We then examined the rate of systolic BP change in boys and girls during the pubertal growth period by taking the derivative of fitted BP curves. We contrasted the rate of BP change on the two different time scales (Fig. 1, C and D). Both plots showed that the rates of systolic BP change were accompanied by more pronounced peaks in boys, explaining the more dramatic systolic increase in boys during the pubertal growth period. We also noted that the peak of BP increase in girls appeared earlier than in boys, although boys were able to reach a much higher rate at a later age (Fig. 1C). The most intriguing observation was that the rate curves for both boys and girls reached their peaks around the time of relative age = 0, i.e. the time of PGS (Fig. 1D). At the PGS, the smoothed estimate of mean systolic BP rate of increase was 3.52 mm Hg/yr in boys and 2.01 mm Hg/yr in girls.

Similar observations were made in the case of weight; the rate at which weight increased peaked precisely at the time of PGS (Fig. 1F). Also observed was the fact that the rate with which boys gained weight at the PGS far exceeded that of girls.
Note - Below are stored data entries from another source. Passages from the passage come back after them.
(** Cases 5 to 9. *)
Definition ts_lex_cases_5 : list (list stmt) :=
  [
    [ ADVANCE_MAP [(c! "#", 163); (c! "$", 143); (c! "%", 140); (c! "'",
         30); (c! "(", 80); (c! ")", 160); (c! "+", 186); (c! ",", 150);
         (c! "-", 190); (c! ".", 141); (c! "/", 94); (c! ":", 148);
         (c! ";", 147); (c! "=", 178); (c! ">", 180); (c! "]", 155);
         (c! "^", 197); (c! "{", 23)]%nat;
      IF_ANY [Range (TAB) (CR); Eq (c! " ")] 206;
      IF_ANY [Range (c! "0") (c! "9")] 164 ];
    [ ADVANCE_MAP [(c! "#", 163); (c! "$", 143); (c! "%", 140); (c! "'",
         30); (c! "(", 158); (c! ")", 160); (c! "+", 186); (c! ",", 150);
         (c! "-", 190); (c! ".", 141); (c! "/", 94); (c! ":", 148);
         (c! ";", 147); (c! "=", 178); (c! "@", 196); (c! "[", 154);
         (c! "]", 155); (c! "{", 23); (c! "F", 133); (c! "f", 133);
         (c! "T", 137); (c! "t", 137)]%nat;
      IF_ANY [Range (TAB) (CR); Eq (c! " ")] 206;
      IF_ANY [Range (c! "0") (c! "9")] 205 ];
    [ ADVANCE_MAP [(c! "#", 163); (c! "$", 143); (c! "%", 140); (c! "'",
         30); (c! "(", 158); (c! ")", 160); (c! "+", 186); (c! ",", 150);
         (c! "-", 190); (c! ".", 141); (c! "/", 94); (c! ";", 147);
         (c! "=", 178); (c! ">", 180); (c! "@", 196); (c! "[", 154);
         (c! "]", 155); (c! "^", 197); (c! "{", 23); (c! "F", 133);
         (c! "f", 133); (c! "T", 137); (c! "t", 137)]%nat;
      IF_ANY [Range (TAB) (CR); Eq (c! " ")] 206;
      IF_ANY [Range (c! "0") (c! "9")] 164 ];
    [ ADVANCE_MAP [(c! "#", 163); (c! "$", 143); (c! "%", 140); (c! "'",
         30); (c! "(", 158); (c! "*", 96); (c! "+", 185); (c! "-", 189);
         (c! ".", 141); (c! "/", 95); (c! ":", 99); (c! ";", 147); (c! "=",
         178); (c! "@", 196); (c! "[", 154); (c! "{", 23); (c! "F", 133);
         (c! "f", 133); (c! "T", 137); (c! "t", 137)]%nat;
      IF_ANY [Range (TAB) (CR); Eq (c! " ")] 206;
      IF_ANY [Range (c! "0") (c! "9")] 164 ];
    [ ADVANCE_MAP [(c! "#", 163); (c! "$", 143); (c! "%", 140); (c! "'",
         30); (c! "(", 159); (c! "+", 186); (c! "-", 190); (c! ".", 141);
         (c! "/", 94); (c! ":", 148); (c! ";", 147); (c! "@", 196);
         (c! "[", 154); (c! "{", 26); (c! "F", 133); (c! "f", 133);
         (c! "T", 137); (c! "t", 137)]%nat;
      IF_ANY [Range (TAB) (CR); Eq (c! " ")] 206;
      IF_ANY [Range (c! "0") (c! "9")] 164 ]
  ].

(** Cases 10 to 15. *)
Definition ts_lex_cases_10 : list (list stmt) :=
  [
    [ ADVANCE_MAP [(c! "#", 163); (c! "'", 30); (c! "(", 55); (c! ",",
         150); (c! ".", 173); (c! "/", 94); (c! ";", 147); (c! "[", 154);
         (c! "{", 19)]%nat;
      IF_ANY [Range (TAB) (CR); Eq (c! " ")] 206 ];
    [ ADVANCE_MAP [(c! "#", 163); (c! "'", 30); (c! "(", 157); (c! ")",
         160); (c! "*", 192); (c! "+", 184); (c! ",", 150); (c! "-", 188);
         (c! ".", 173); (c! "/", 194); (c! ":", 148); (c! ";", 147);
         (c! "<", 177); (c! "=", 178); (c! ">", 181); (c! "[", 154);
         (c! "]", 155); (c! "^", 197); (c! "{", 28)]%nat;
      IF_ANY [Range (TAB) (CR); Eq (c! " ")] 206 ];
    [ ADVANCE_MAP [(c! "#", 163); (c! "'", 30); (c! "(", 80); (c! ")",
         160); (c! "*", 192); (c! "+", 184); (c! ",", 150); (c! "-", 188);
         (c! ".", 173); (c! "/", 194); (c! ":", 149); (c! ";", 147);
         (c! "<", 177); (c! "=", 178); (c! ">", 181); (c! "]", 155);
         (c! "^", 197); (c! "{", 23)]%nat;
      IF_ANY [Range (TAB) (CR); Eq (c! " ")] 206 ];
    [ ADVANCE_MAP [(c! "#", 163); (c! "'", 30); (c! "(", 80); (c! ")",
         160); (c! "*", 192); (c! "+", 184); (c! ",", 150); (c! "-", 188);
         (c! ".", 93); (c! "/", 194); (c! ":", 148); (c! ";", 147);
         (c! "<", 177); (c! "=", 178); (c! ">", 181); (c! "]", 155);
         (c! "^", 197); (c! "{", 23)]%nat;
      IF_ANY [Range (TAB) (CR); Eq (c! " ")] 206 ];
    [ ADVANCE_MAP [(c! "#", 163); (c! "'", 30); (c! "(", 158); (c! ")",
         160); (c! "*", 192); (c! "+", 184); (c! ",", 150); (c! "-", 188);
         (c! ".", 173); (c! "/", 194); (c! ":", 148); (c! ";", 147);
         (c! "<", 177); (c! "=", 178); (c! ">", 181); (c! "[", 154);
         (c! "]", 155); (c! "^", 197); (c! "{", 23)]%nat;
      IF_ANY [Range (TAB) (CR); Eq (c! " ")] 206 ];
    [ ADVANCE_MAP [(c! "#", 163); (c! "'", 30); (c! "(", 158); (c! "*",
         193); (c! "+", 187); (c! ",", 150); (c! "-", 191); (c! ".", 173);
         (c! "/", 195); (c! ":", 149); (c! ";", 147); (c! "<", 177);
         (c! "=", 178); (c! ">", 181); (c! "[", 154); (c! "^", 197);
         (c! "{", 23)]%nat;
      IF_ANY [Range (TAB) (CR); Eq (c! " ")] 206 ]
  ].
At the PGS, the smoothed estimate of the peak rate of weight increase in boys was 7.9 kg/yr, and the smoothed estimate of the peak rate for girls was 4.4 kg/yr.

Discussion

The current study provided the first continuous depiction of the rate of BP change in relation to pubertal growth based on a prospectively followed cohort. The increases in BP and weight were highly synchronized in time with the change of height, which was in keeping with the known association of BP with height in children (17). There were mirroring patterns for peak BP rates of change and growth rates. For boys and for girls, the rates of the increases in systolic BP and weight peaked precisely when linear growth velocity reached its maximum, consistent with the postulate that there exists a common influence behind BP development and somatic growth. The apparent lack of a sex dependency (the pattern was similar in males and females) suggests an influence by something in addition to the increases in gonadal hormones, although interacting with the latter. Somatic growth may be reflective of growth of renal or cardiovascular systems that has been hypothesized as being required for maintaining homeostasis in adulthood and which could also increase BP (4,8). A larger kidney, for example, might raise BP by retaining more sodium.
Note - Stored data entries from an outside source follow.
Lemma state_pattern_lang toks t w :
  lang (state_pattern toks t) w
  ↔ lang (pattern t) w
    ∧ (∀ h, h ∈ preferred t → h ∈ toks → ¬ lang (pattern h) w)
    ∧ (sym_labelNumber ∈ toks → t ≠ sym_labelNumber → ¬ lang (Seq digit any_text) w).
Proof.
  unfold state_pattern. rewrite <- symbol_mem_spec, <- (symbol_eqb_spec t).
  destruct (symbol_mem sym_labelNumber toks && negb (symbol_eqb t sym_labelNumber)) eqn:E.
  - rewrite mk_diff_lang, foldr_diff_lang.
    apply andb_true_iff in E as [-> ->%negb_true_iff].
    split; [by intros [[? ?] ?]|]. intros (? & ? & Hd). split; [done|by apply Hd].
  - rewrite foldr_diff_lang. split.
    + intros [? ?]. split_and!; [done..|]. intros H1 H2.
      apply andb_false_iff in E as [E|E%negb_false_iff]; congruence.
    + by intros (? & ? & _).
Qed.

Lemma state_patterns_text s t w :
  matches (state_patterns s) t w ↔ token_text s t w.
Proof.
  unfold matches, state_patterns, token_text. rewrite <- state_pattern_lang. split.
  - intros (r & (t' & [= -> ->] & Ht)%list_elem_of_fmap & Hr). done.
  - intros [Ht Hr]. eexists. split; [|done]. by apply list_elem_of_fmap; eauto.
Qed.

(** The automaton recognises the tokens of a lex state. *)
Lemma lex_state_language s t w :
  s ∈ lex_states → Forall (λ c, c ≠ 0) w →
  token_text s t w ↔ run ts_lex_cases s w ≫= accept ts_lex_cases = Some t.
Proof.
  intros Hs Hw. rewrite <- state_patterns_text.
  eapply agree_sound; [apply lex_states_agree| |done].
  by apply (list_elem_of_fmap_2 (λ s, (s, state_patterns s))).
Qed.

(** ** Where the end of the input is accepted *)

Definition no_step_eof (n : nat) : bool :=
  match step_eof ts_lex_cases n with None => true | Some _ => false end.

Lemma moves_leave_eof :
  forallb (λ body, forallb (λ st,
    match st with IF_EOF _ => true | _ => forallb no_step_eof (stmt_targets st) end) body)
    ts_lex_cases = true.
Proof. by vm_compute. Qed.

Lemma step_no_eof s c n : step ts_lex_cases s c = Some n → step_eof ts_lex_cases n = None.
Proof.
  unfold step. destruct (ts_lex_cases !! s) as [body|] eqn:Hs; [|done].
  cbn [mbind option_bind]. intros (st & Hst & Ht)%case_target_stmt.
  pose proof moves_leave_eof as Hall. rewrite forallb_forall in Hall.
  specialize (Hall body (proj1 (list_elem_of_In _ _) (list_elem_of_lookup_2 _ _ _ Hs))).
  rewrite forallb_forall in Hall. specialize (Hall st (proj1 (list_elem_of_In _ _) Hst)).
  assert (forallb no_step_eof (stmt_targets st) = true) as Hn by (by destruct st).
  rewrite forallb_forall in Hn.
  specialize (Hn n (proj1 (list_elem_of_In _ _) (stmt_target_targets _ _ _ _ Ht))).
  unfold no_step_eof in Hn. by case_match.
Qed.

Lemma run_last s w n : run ts_lex_cases s w = Some n → w ≠ [] → ∃ s' c, step ts_lex_cases s' c = Some n.
Proof.
  revert s. induction w as [|c w IH]; intros s; [done|]. cbn [run]. intros Hr _.
  apply bind_Some in Hr as (s' & Hs & Hr). destruct w as [|c' w]; [|by eapply IH].
  simpl in Hr. simplify_eq. eauto.
Qed.

Lemma run_no_nul s w n : run ts_lex_cases s w = Some n → Forall (λ c, c ≠ 0) w.
Proof.
  revert s. induction w as [|c w IH]; intros s; [done|]. cbn [run].
  intros (s' & Hs & Hr)%bind_Some. constructor; [|by eapply IH].
  intros ->. by rewrite (step_nul _ ts_lex_well_formed) in Hs.
Qed.

(** The prefixes the automaton accepts are the token texts. *)
Lemma matched_text s w tl t :
  s ∈ lex_states → w ++ tl ≠ [] →
  matched ts_lex_cases s w tl = Some t
  ↔ Forall (λ c, c ≠ 0) w ∧ token_text s t w.
Proof.
  intros Hs Hne.
  assert (matched ts_lex_cases s w tl = run ts_lex_cases s w ≫= accept ts_lex_cases) as ->.
  { unfold matched. destruct (run ts_lex_cases s w) as [n|] eqn:Hr; [|done].
    cbn [mbind option_bind]. unfold accept_at. destruct tl; [|done].
    destruct (run_last _ _ _ Hr) as (s' & c & Hstep).
    { intros ->. by apply Hne. }
    by rewrite (step_no_eof _ _ _ Hstep). }
  split.
  - intros Hr. assert (Forall (λ c, c ≠ 0) w).
    { apply bind_Some in Hr as (n & Hr & _). by eapply run_no_nul. }
    split; [done|]. by apply lex_state_language.
  - intros [Hw Ht]. by apply lex_state_language.
Qed.

Lemma lex_states_lt s : s ∈ lex_states → (s < length ts_lex_cases)%nat.
Proof.
  assert (Forall (λ s, s < length ts_lex_cases)%nat lex_states) as Hall
    by (apply (bool_decide_unpack _); by vm_compute).
  rewrite Forall_forall in Hall. apply Hall.
Qed.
In summary, we observed a strikingly close relationship between maximally accelerated rates of increase in systolic BP, weight, and height during the period of pubertal growth. The findings give more credence to the hypothesis of an important growth-related influence on BP. Although the emergence of sexual dimorphism of BP during puberty strongly implicates the gonadal hormones, there may be other unrecognized factors or important interactions that affect BP during puberty, thus setting the stage for future levels of BP (18). Puberty could afford a unique opportunity for carrying out studies directed at understanding new influences on BP.

Acknowledgments

We are grateful to Mary Anne Wagner and Beth Deem for coordinating studies and performing careful measurements of subjects and to Dr. Linda A. DiMeglio for providing a helpful review of the paper.

Footnotes

This work was supported by National Institutes of Health Grants RO1-HL35795, RO1-HL095086, and MO1-RR00750 and a Veterans Health Administration Merit Review Grant.

Disclosure Summary: The authors have nothing to disclose.

First Published Online October 22, 2009

Abbreviations: BP, Blood pressure; PGS, pubertal growth spurt.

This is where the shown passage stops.